A bipartisan plan to require small businesses to offer a portable retirement savings program administered by the state was rejected by Gov. Chris Christie Monday and sent back to the Legislature with changes. New Jersey lawmakers were prepared to accept those changes amid a flurry of last-minute legislative activity that stretched past midnight, to the dismay of at least one small-business group.
In a conditional veto issued Monday afternoon, Christie lauded the Legislature’s attempts to help Garden State workers save for their senior years. But he said the measure, as drafted, created unnecessary burdens on small businesses and expanded state bureaucracy when private-sector options were available.
According to AARP, which heavily promoted the program that was initially called Secure Choice, some 1.7 million private-sector workers in New Jersey don’t have access to retirement savings plans.
The governor’s changes were in line with recommendations made by some business lobbyists, and Christie said they reflected elements of a successful program underway in Washington State. But several lawmakers and advocacy organizations were less enthusiastic about the revisions to the state’s first effort to help private-sector workers save for retirement.
“It’s not what I intended, but it’s a step forward. I plan to revisit the issue next session,” said Assembly Speaker Vincent Prieto (D-Hudson) a lead sponsor of the measure, along with Senate President Stephen Sweeney (D-Gloucester), and dozens of their colleagues.
But one organization, the New Jersey Main Street Alliance, which represents 1,500 small-business owners, offered stronger criticism of the changes and accused Christie — a contender for the Republican presidential nomination — of playing up to GOP voters in other states. The alliance declined to support the revised version, claiming the governor “wasted the best chance to help millions of New Jerseyans begin saving for retirement” by issuing the CV.
The Assembly and Senate were slated to approve Christie’s changes before the late-night session came to a close early Tuesday morning, returning the revised measure to the governor to be signed into law. Originally called the New Jersey Secure Choice Savings Program Act, the plan was renamed the New Jersey Small Business Retirement Marketplace.

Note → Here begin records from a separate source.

Definition set_TaskDefinitionPath (v : string) (c : Config) : Config :=
  mkConfig (RequiredVersion c) (Region c) (Cluster c) (Service c) (ServiceDefinitionPath c)
    v (Plugins c) (ConfigAppSpec c) (FilterCommand c) (Timeout c)
    (CodeDeploy c) (Ignore c) (Env c) (path c) (templateFuncs c) (jsonnetNativeFuncs c)
    (dir c) (versionConstraints c) (awsv2Config c).

Definition set_Timeout (v : option Duration) (c : Config) : Config :=
  mkConfig (RequiredVersion c) (Region c) (Cluster c) (Service c) (ServiceDefinitionPath c)
    (TaskDefinitionPath c) (Plugins c) (ConfigAppSpec c) (FilterCommand c) v
    (CodeDeploy c) (Ignore c) (Env c) (path c) (templateFuncs c) (jsonnetNativeFuncs c)
    (dir c) (versionConstraints c) (awsv2Config c).

Definition set_dir (v : string) (c : Config) : Config :=
  mkConfig (RequiredVersion c) (Region c) (Cluster c) (Service c) (ServiceDefinitionPath c)
    (TaskDefinitionPath c) (Plugins c) (ConfigAppSpec c) (FilterCommand c) (Timeout c)
    (CodeDeploy c) (Ignore c) (Env c) (path c) (templateFuncs c) (jsonnetNativeFuncs c)
    v (versionConstraints c) (awsv2Config c).

Definition set_versionConstraints (v : option Constraints) (c : Config) : Config :=
  mkConfig (RequiredVersion c) (Region c) (Cluster c) (Service c) (ServiceDefinitionPath c)
    (TaskDefinitionPath c) (Plugins c) (ConfigAppSpec c) (FilterCommand c) (Timeout c)
    (CodeDeploy c) (Ignore c) (Env c) (path c) (templateFuncs c) (jsonnetNativeFuncs c)
    (dir c) v (awsv2Config c).

Definition set_awsv2Config (v : aws_Config) (c : Config) : Config :=
  mkConfig (RequiredVersion c) (Region c) (Cluster c) (Service c) (ServiceDefinitionPath c)
    (TaskDefinitionPath c) (Plugins c) (ConfigAppSpec c) (FilterCommand c) (Timeout c)
    (CodeDeploy c) (Ignore c) (Env c) (path c) (templateFuncs c) (jsonnetNativeFuncs c)
    (dir c) (versionConstraints c) v.

Definition set_templateFuncs (v : list FuncMap) (c : Config) : Config :=
  mkConfig (RequiredVersion c) (Region c) (Cluster c) (Service c) (ServiceDefinitionPath c)
    (TaskDefinitionPath c) (Plugins c) (ConfigAppSpec c) (FilterCommand c) (Timeout c)
    (CodeDeploy c) (Ignore c) (Env c) (path c) v (jsonnetNativeFuncs c)
    (dir c) (versionConstraints c) (awsv2Config c).

(** [configLoader]: the embedded [goConfig.Loader] and the jsonnet VM. *)
Record configLoader : Type := mkConfigLoader {
  Loader : goConfig_Loader;
  VM : jsonnet_VM;
}.

(** ** The process and its state *)

(** What calls to collaborators can read and change: the process
    environment table and everything outside the process. *)
Record World : Type := mkWorld {
  environ : gmap string string;
  outside : Outside;
}.

(** The calls [config.go] makes to collaborators that act on the world. *)
Inductive Call : Type :=
| CallReadWithEnv (configPath : string)
| CallReadWithEnvBytes (b : bytes)
| CallEvaluateFile (filename : string)
| CallLoadDefaultConfig (optsFunc : list LoadOption)
| CallSetup (p : ConfigPlugin).

(** The state the code runs in.  [calls] is the history of the calls made
    so far, oldest first; no code reads it.  [awsv2ConfigLoadOptionsFunc] is
    the package-level variable of that name. *)
Record State : Type := mkState {
  world : World;
  logs : list string;
  calls : list Call;
  awsv2ConfigLoadOptionsFunc : list LoadOption;
}.

Definition M (A : Type) : Type := State → State * A.

#[export] Instance M_ret : MRet M := λ A a st, (st, a).
#[export] Instance M_bind : MBind M := λ A B k m st, let '(st', a) := m st in k a st'.

Definition set_environ (e : gmap string string) (st : State) : State :=
  mkState (mkWorld e (outside (world st))) (logs st) (calls st) (awsv2ConfigLoadOptionsFunc st).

Doug Johnston, AARP New Jersey State Director, said he was disappointed as well. According to a recent AARP poll, nearly two-thirds of Garden State residents between 35 and 65 are anxious about saving enough money to afford to retire. But for workers whose employers don’t offer retirement savings program, the options can be limited.
In a statement issued before the final vote, Johnston said the original version of the bill was “the most efficient and effective method to help small businesses help their employees.”

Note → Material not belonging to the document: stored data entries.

Definition start (p : DataProcessor) : DataProcessor :=
  if running p then
    mkProcessor (symbols p) (has_alert_manager p) (running p) (ws_client p)
      (resampling_threads p) (started p)
      (log p ++ [(WARNING, "Data processor already running"%string)])
  else
    let resamplers := map (fun tf => ResampleWorker (fst tf) (snd tf)) TIMEFRAMES in
    mkProcessor (symbols p) (has_alert_manager p) true
      (Some (mkWs true false 0))
      (fold_left (fun d tf => assign_thread d (fst tf) (ResampleWorker (fst tf) (snd tf)))
                 TIMEFRAMES (resampling_threads p))
      (started p ++ [ConnectWorker] ++ resamplers
       ++ (if has_alert_manager p then [AlertWorker] else []))
      (log p ++ [(INFO, "WebSocket client started"%string);
                 (INFO, "Data processor started"%string)]).

Definition stop (p : DataProcessor) : DataProcessor :=
  mkProcessor (symbols p) (has_alert_manager p) false
    (option_map ws_stop (ws_client p))
    (resampling_threads p) (started p)
    (log p
     ++ (match ws_client p with
         | Some _ => [(INFO, "WebSocket client stopped"%string)]
         | None => []
         end)
     ++ [(INFO, "Data processor stopped"%string)]).

End Processor.

(** ** backend/analytics.py: the spread *)

Module Spread.

Import Numeric Frames.
Local Open Scope Qc_scope.

(** [compute_spread(price1, price2, hedge_ratio)]: the hedged spread
    [price1 - hedge_ratio * price2] over the aligned frame, or the simple
    spread [price1 - price2] when no ratio is given. *)
Definition compute_spread (price1 price2 : Series) (hedge_ratio : option Qc)
  : Outcome (list (Z * Qc)) :=
  if (length price1 =? 0)%nat || (length price2 =? 0)%nat then Return []
  else
    match aligned price1 price2 with
    | None => Raise "ValueError"
    | Some rows =>
        match rows with
        | [] => Return []
        | _ =>
            Return (map (fun r =>
                           (o_label r,
                            match hedge_ratio with
                            | Some h => o_a r - h * o_b r
                            | None => o_a r - o_b r
                            end))
                        rows)
        end
    end.

End Spread.

(** ** backend/backtest.py: the maximum drawdown *)

Module Drawdown.

Import Numeric.
Local Open Scope Qc_scope.

(** The loop of [_calculate_max_drawdown] over a curve of finite numbers:
    the running peak and the largest percentage drop from it.  Dividing by
    a peak of zero raises. *)
Fixpoint drawdown_loop (peak max_dd : Qc) (equity_curve : list Qc) : Outcome Qc :=
  match equity_curve with
  | [] => Return max_dd
  | equity :: rest =>
      let peak' := if Qcltb peak equity then equity else peak in
      if Qceqb peak' 0 then Raise "ZeroDivisionError"
      else
        let dd := (peak' - equity) / peak' * qz 100 in
        let max_dd' := if Qcltb max_dd dd then dd else max_dd in
        drawdown_loop peak' max_dd' rest
  end.

Definition calculate_max_drawdown (equity_curve : list Qc) : Outcome Qc :=
  match equity_curve with
  | [] => Return 0
  | first :: _ => drawdown_loop first 0 equity_curve
  end.

End Drawdown.

(** ** backend/storage.py: the other reads *)

Module StorageReads.

Import Numeric Config Sampler Storage.
Local Open Scope Z_scope.

Definition of_symbol (sym : string) (t : Tick) : bool := String.eqb (t_symbol t) sym.

(** [SELECT price FROM ticks WHERE symbol = ? ORDER BY timestamp DESC
    LIMIT 1], then [fetchone()]. *)
Definition get_latest_price (db : DataStorage) (sym : string) : option Qc :=
  match order_by_timestamp_desc t_timestamp (filter (of_symbol sym) (ticks_table db)) with
  | [] => None
  | t :: _ => Some (price t)
  end.

(** [SELECT DISTINCT symbol FROM ticks] *)
Definition get_symbols (db : DataStorage) : list string :=
  distinct (map t_symbol (ticks_table db)).

(** [SELECT MIN(timestamp), MAX(timestamp) FROM ticks WHERE symbol = ?]:
    both are NULL when the symbol has no tick. *)
Definition get_data_range (db : DataStorage) (sym : string) : option Z * option Z :=
  match map t_timestamp (filter (of_symbol sym) (ticks_table db)) with
  | [] => (None, None)
  | t :: rest => (Some (fold_left Z.min rest t), Some (fold_left Z.max rest t))
  end.

End StorageReads.

(* ===================================================================== *)
(** * Part II: properties                                                 *)
(* ===================================================================== *)

(** ** Sorting facts *)

Section SortingFacts.
Variable A : Type.
Variable le : A -> A -> bool.

Lemma insert_sorted_perm (a : A) (l : list A) :
  Permutation (insert_sorted le a l) (a :: l).
Proof.
  induction l as [| b t IH]; simpl.
  - apply Permutation_refl.
  - destruct (le a b).
    + apply Permutation_refl.
    + eapply perm_trans; [apply perm_skip, IH | apply perm_swap].
Qed.

Lemma isort_perm (l : list A) : Permutation (isort le l) l.
Proof.
  induction l as [| a t IH]; simpl.
  - apply perm_nil.
  - eapply perm_trans; [apply insert_sorted_perm | apply perm_skip, IH].
Qed.

Hypothesis le_total : forall a b, le a b = true \/ le b a = true.
Hypothesis le_trans : forall a b c, le a b = true -> le b c = true -> le a c = true.

Lemma insert_sorted_sorted (a : A) (l : list A) :
  StronglySorted (fun x y => le x y = true) l ->
  StronglySorted (fun x y => le x y = true) (insert_sorted le a l).
Proof.
  induction 1 as [| b t Hs IH Hb]; simpl.
  - constructor; [constructor | constructor].
  - destruct (le a b) eqn:Hab.
    + constructor.
      * constructor; assumption.
      * constructor; [assumption |].
        rewrite Forall_forall in *. intros c Hc. eapply le_trans; eauto.
    + constructor; [assumption |].
      rewrite Forall_forall in *. intros c Hc.
      apply (Permutation_in _ (insert_sorted_perm a t)) in Hc.
      destruct Hc as [<- | Hc]; [| auto].
      destruct (le_total a b) as [E | E]; congruence.
Qed.

Lemma isort_sorted (l : list A) :
  StronglySorted (fun x y => le x y = true) (isort le l).
Proof.
  induction l as [| a t IH]; simpl.
  - constructor.
  - apply insert_sorted_sorted, IH.
Qed.

End SortingFacts.

(** ** Frames: what survives alignment *)

Module FramesFacts.

Import Numeric Frames.

Lemma existsb_eqb_In (x : Z) (l : list Z) :
  existsb (Z.eqb x) l = true <-> In x l.
Proof.
  rewrite existsb_exists. split.
  - intros [y [Hy E]]. apply Z.eqb_eq in E. subst. assumption.
  - intros H. exists x. split; [assumption | apply Z.eqb_refl].
Qed.


Lemma nodupb_NoDup (l : list Z) : nodupb l = true <-> NoDup l.
Proof.
  induction l as [| x t IH]; simpl.
  - split; [constructor | reflexivity].
  - rewrite andb_true_iff, IH, negb_true_iff. split.
    + intros [Hx Ht]. constructor; [| exact Ht].
      intros Hin. apply existsb_eqb_In in Hin. congruence.
    + intros H. inversion H as [| x' t' Hx Ht]; subst. split; [| exact Ht].
      destruct (existsb (Z.eqb x) t) eqn:E; [| reflexivity].
      apply existsb_eqb_In in E. contradiction.
Qed.






End FramesFacts.

(** ** The Kalman hedge ratio *)

Module KalmanFacts.

Import Frames Frames64 Kalman FramesFacts.
Local Open Scope float_scope.


(** *** The aligned frame of two float series *)







(** *** The filter loop *)







(** A concrete run: four timestamps, one missing price. *)
Definition demo_prices1 : Series64 :=
  [(0%Z, 10); (1%Z, 11); (2%Z, nan); (3%Z, 12)].
Definition demo_prices2 : Series64 :=
  [(0%Z, 5); (1%Z, 5); (2%Z, 6); (3%Z, 6)].


(** The run in numbers, as binary64 arithmetic gives them. *)
Example kalman_demo_run :
  compute_kalman_hedge_ratio demo_prices1 demo_prices2 None None None
  = Return ([(0%Z, 1); (1%Z, 2.195266272189349); (3%Z, 2.0323592861345361)],
            [(0%Z, 5); (1%Z, 0.023668639053255447); (3%Z, -0.19415571680721655)]).
Proof. vm_compute. reflexivity. Qed.

(** With both variances zero the first update leaves a covariance of zero,
    and the second divides zero by zero: the betas are NaN from there on. *)
Example kalman_zero_variances :
  compute_kalman_hedge_ratio [(0%Z, 1); (1%Z, 2); (2%Z, 3)]
                             [(0%Z, 1); (1%Z, 2); (2%Z, 3)]
                             None (Some 0) (Some 0)
  = Return ([(0%Z, 1); (1%Z, 1); (2%Z, nan)], [(0%Z, 0); (1%Z, 0); (2%Z, nan)]).
Proof. vm_compute. reflexivity. Qed.


End KalmanFacts.

(** ** Rolling windows and the z-score *)

Module ZScoreFacts.

Import Numeric Frames Analytics.
Local Open Scope Qc_scope.

(** The z-score the design document gives for one full window: the
    observation minus the window mean, over the window's sample standard
    deviation; NaN when the window holds a missing value. *)
Definition zscore_of_window (sqrt : Qc -> Qc) (x : option Qc) (win : Values) : fval :=
  match present win with
  | Some obs => odiv (osub x (mean obs)) (std sqrt obs)
  | None => NaN
  end.

(** The observations at positions [i-w+1 .. i]. *)
Definition window_at (w : nat) (series : Values) (i : nat) : Values :=
  firstn w (skipn (i + 1 - w) series).

Lemma last_n_length {A : Type} (w : nat) (l : list A) :
  length (last_n w l) = Nat.min w (length l).
Proof. unfold last_n. rewrite length_skipn. lia. Qed.

Lemma last_n_app_last_n {A : Type} (w : nat) (l m : list A) :
  last_n w (last_n w l ++ m) = last_n w (l ++ m).
Proof.
  unfold last_n at 1 3. rewrite !length_app, last_n_length.
  destruct (Nat.le_gt_cases (length l) w) as [Hle | Hgt].
  - unfold last_n. replace (length l - w)%nat with 0%nat by lia.
    simpl. f_equal. lia.
  - unfold last_n.
    replace (Nat.min w (length l) + length m - w)%nat with (length m) by lia.
    replace (length l + length m - w)%nat
      with (length m + (length l - w))%nat by lia.
    rewrite <- skipn_skipn. f_equal.
    rewrite (skipn_app (length l - w) l m).
    replace (length l - w - length l)%nat with 0%nat by lia. reflexivity.
Qed.

Lemma last_n_prefix {A : Type} (w i : nat) (xs : list A) :
  (i < length xs)%nat -> (w <= S i)%nat ->
  last_n w (firstn (S i) xs) = firstn w (skipn (S i - w) xs).
Proof.
  intros Hi Hw. unfold last_n. rewrite length_firstn.
  replace (Nat.min (S i) (length xs)) with (S i) by lia.
  rewrite skipn_firstn_comm. f_equal. lia.
Qed.

Section RollingFacts.
Variable w : nat.
Variable agg : list Qc -> option Qc.

Definition emit (buf : Values) : option Qc :=
  if (length buf =? w)%nat then
    match present buf with Some win => agg win | None => None end
  else None.

Lemma rolling_from_length (xs : Values) : forall buf,
  length (rolling_from w agg buf xs) = length xs.
Proof.
  induction xs as [| x rest IH]; intros buf; simpl; [reflexivity |].
  rewrite IH. reflexivity.
Qed.

(** After [i+1] steps the buffer is the tail of everything seen so far. *)
Lemma rolling_from_nth (xs : Values) : forall buf pre i,
  buf = last_n w pre ->
  (i < length xs)%nat ->
  nth i (rolling_from w agg buf xs) None
  = emit (last_n w (pre ++ firstn (S i) xs)).
Proof.
  induction xs as [| x rest IH]; intros buf pre i Hbuf Hi; simpl in Hi; [lia |].
  assert (last_n w (buf ++ [x]) = last_n w (pre ++ [x])) as Hb.
  { subst buf. apply last_n_app_last_n. }
  destruct i as [| i].
  - simpl. rewrite Hb. reflexivity.
  - simpl rolling_from. cbn [nth].
    rewrite (IH _ (pre ++ [x]) i Hb) by lia.
    rewrite <- app_assoc. reflexivity.
Qed.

“However, today, Gov. Christie signaled that he is willing to talk about solutions to the retirement security crisis in NJ. We look forward to continuing conversations on the topic,” Johnston added.
The governor’s revisions made it optional for small businesses that don’t offer retirement savings on their own to participate. The original language required businesses with more than 25 workers to sign on, or risk fines, and make the plan available to any workers who wanted to contribute; smaller businesses had the option of getting involved.
In addition, Christie’s version calls on a panel of relevant state officials to select several commercial investment plans that private-sector workers can pay into to save for retirement. The initial proposal called for a seven-member panel made up of state officials, employers, and expert volunteers to create a new state-facilitated retirement plan.
It was this change that drew the wrath of the Main Street Alliance. Jerome Montes, their business representative, said in a statement that the “key component” of the original bill was what he termed a public-private partnership designed to make it easier and less costly for small employers to offer retirement savings plans. The governor’s version merely creates a state-run “business portal” for existing commercial retirement plans, he said.
“Small-business owners will still have to find a plan, manage a plan and finance a plan. The expense and complication involved are the main reasons many small-business owners do not offer workplace retirement plans to begin with. This is not a bill we can support,” Montes said.
Contributions to the retirement fund would come from employee’s themselves, through a pre-tax payroll deduction similar to tax withholdings. The measure does not require the state or employers to pay into the fund, but Christie said that the original version of the bill would require the state to cover the upfront cost of creating the program — even if it would be reimbursed eventually.
“I share the sponsors’ concerns for the financial future of the residents of New Jersey, but I believe that the approach taken by the Legislature — mandating participation under threat of fines for not participating — is unnecessarily burdensome on small businesses in New Jersey,” Christie wrote. “The marketplace model appropriately focuses on maximizing participation in available retirement savings options instead of creating a new state-run program to provide duplicative services.”